Если не считать детство, когда он еще не понимал, что к чему, за прошедшие годы Ма Девятый никогда не смеялся. А все из-за Старшого Луна. Заправлявший в Хэйваньчжае Старшой Лун в живых его оставил, но жизнь Ма Девятого проходила больше по ночам. Чтобы понять, почему Ма Девятый, простой житель Дуаньчжая, порвал отношения с внушительным и воинственным Луном, нужно рассказать об отце Ма Девятого, которого звали Лао Дао – Старина Нож.
Дело было семьдесят пять лет назад. Лао Дао решил померяться искусством владения ножом с человеком по прозванию Лао Лан – Старина Волк. А слова у Лао Дао с делом не расходились. Ножом он владел отменно, бил без промаха. Этим он и славился, в этом у него была вся жизнь.
Черные вихры, как щетина дикого кабана, свирепый взгляд на загорелом, цвета старой бронзы, лице – настоящая гора мускулов. Всякий раз, когда его начинали расхваливать, Лао Дао поднимал бровь и, поигрывая мышцами, выплевывал толстыми губами: «Ничего особенного, всего лишь мастерство».

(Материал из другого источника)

(** In a well-formed store an assignment with a valid namespace returns;
    afterwards the node of the namespace exists and its slot holds the
    level. *)
Lemma setLogLevel_spec ns level parts isWildcard s :
  wf s → namespaceParts ns true = inr (parts, isWildcard) →
  ∃ s' target tn,
    setLogLevel ns level s = (inr tt, s') ∧
    nodeAtPath s' parts = Some target ∧
    heap s' !! target = Some tn ∧
    slot isWildcard tn = Some level ∧
    (nodeAtPath s parts = None →
       heap s !! target = None ∧
       tn = newChild isWildcard level (namespacePart tn) []).
Proof.
  intros [(root & Hroot & Hlevel) Hclosed] Hp.
  destruct (findLoop_spec s parts Hclosed (_namespaces s) [] (mk_is_Some _ _ Hroot))
    as (pre & node0 & nodes & consumed & remaining
        & Hrun & _ & _ & Hparts & Hat & n0 & Hn0 & Hmiss).
  destruct remaining as [|part rest].
  - rewrite app_nil_r in Hparts. subst consumed.
    rewrite (setLogLevel_existing _ _ _ _ _ _ _ Hp Hat Hn0).
    eexists _, node0, _. repeat split.
    + unfold nodeAtPath. cbn. eapply nodeAt_ext; [|exact Hat].
      eapply heap_ext_write; [exact Hn0|..];
        destruct isWildcard; cbn; eauto.
    + cbn. apply lookup_insert_eq.
    + destruct isWildcard; reflexivity.
    + unfold nodeAtPath in *. rewrite Hat in *. discriminate.
    + unfold nodeAtPath in *. rewrite Hat in *. discriminate.
  - destruct (extendLoop_spec isWildcard level rest part node0 s n0 Hn0
                (Hmiss _ _ eq_refl))
      as (s' & target & Hext & Hat' & Hnew & Htn).
    exists s', target, (newChild isWildcard level (default part (last rest)) []).
    assert (setLogLevel ns level s = (inr tt, s')) as Hset.
    { unfold setLogLevel, findNearestNode. unfold_M. rewrite Hp. cbn.
      rewrite Hrun. cbn. exact Hext. }
    repeat split; try assumption.
    + pose proof (setLogLevel_grows ns level s) as [Hg Hr].
      rewrite Hset in Hg, Hr. cbn [snd] in Hg, Hr.
      unfold nodeAtPath. rewrite Hr, Hparts, nodeAt_app.
      rewrite (nodeAt_ext _ _ _ Hg _ _ Hat). exact Hat'.
    + destruct isWildcard; reflexivity.
    + destruct isWildcard; reflexivity.
Qed.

Это выражение он выучил в единственной хэйваньчжайской частной школе почтенного Фэна. В устах Лао Дао, с его внешностью, это смиренное речение тысячелетней древности[69] звучало заносчиво.
Лао Лан тоже славился в тех краях мастерским обращением с ножом, ловкостью и точностью, да и смельчак был отчаянный, на ходящих по земле зверей охотился без ружья. Как-то раз встретил дымчатого леопарда и сразил его парой ножей: одним попал в горло зверя, другой вонзился в сердце. Густобровый, большеглазый, Лао Лан тоже мог похвастать выпирающими загорелыми мускулами, которые блестели как зеркало.
Прозвание свое Лао Лан получил не зря: завидев его, женщины спешили скрыться. А тут он и вовсе разошелся: надо позволить себе такое – тронуть Мэй До, женщину Лао Дао, первого клинка в округе. Ясное дело, чьей еще могла быть первая красавица в тех краях? И как еще расценить подобную дерзость Лао Лана? Только как вызов Лао Дао.
Родители Лао Дао умерли, когда ему было четырнадцать, остался у него лишь старый пятилетний пес. Когда Лао Лан умыкнул возлюбленную Лао Дао, именно этот пес и вытащил из зарослей травы за штаны не успевшего натянуть их Лао Лана, этакое неопровержимое доказательство.
Когда Лао Лан вместе с той женщиной показался на околице, перед ними, словно вихрь, возник Лао Дао со своим псом. Стоило ему встать поперек улицы, как он своим массивным корпусом загородил весь проход. Брови взлетели вверх, нож вытащен из ножен. Лао Лан отступил на десять шагов – само воплощение отчаянной храбрости – и сложил руки на груди в знак приветствия, мол, бросай свой нож. Лао Дао надменно расхохотался. Разве будет мастер по ножам в округе начинать? Да он первым ножом остановит нож Лао Лана в воздухе, а вторым поразит противника еще до того, как тот вытащит свой второй.
Лао Лан – и откуда только храбрость взялась? – тоже ни за что не соглашался метать первым.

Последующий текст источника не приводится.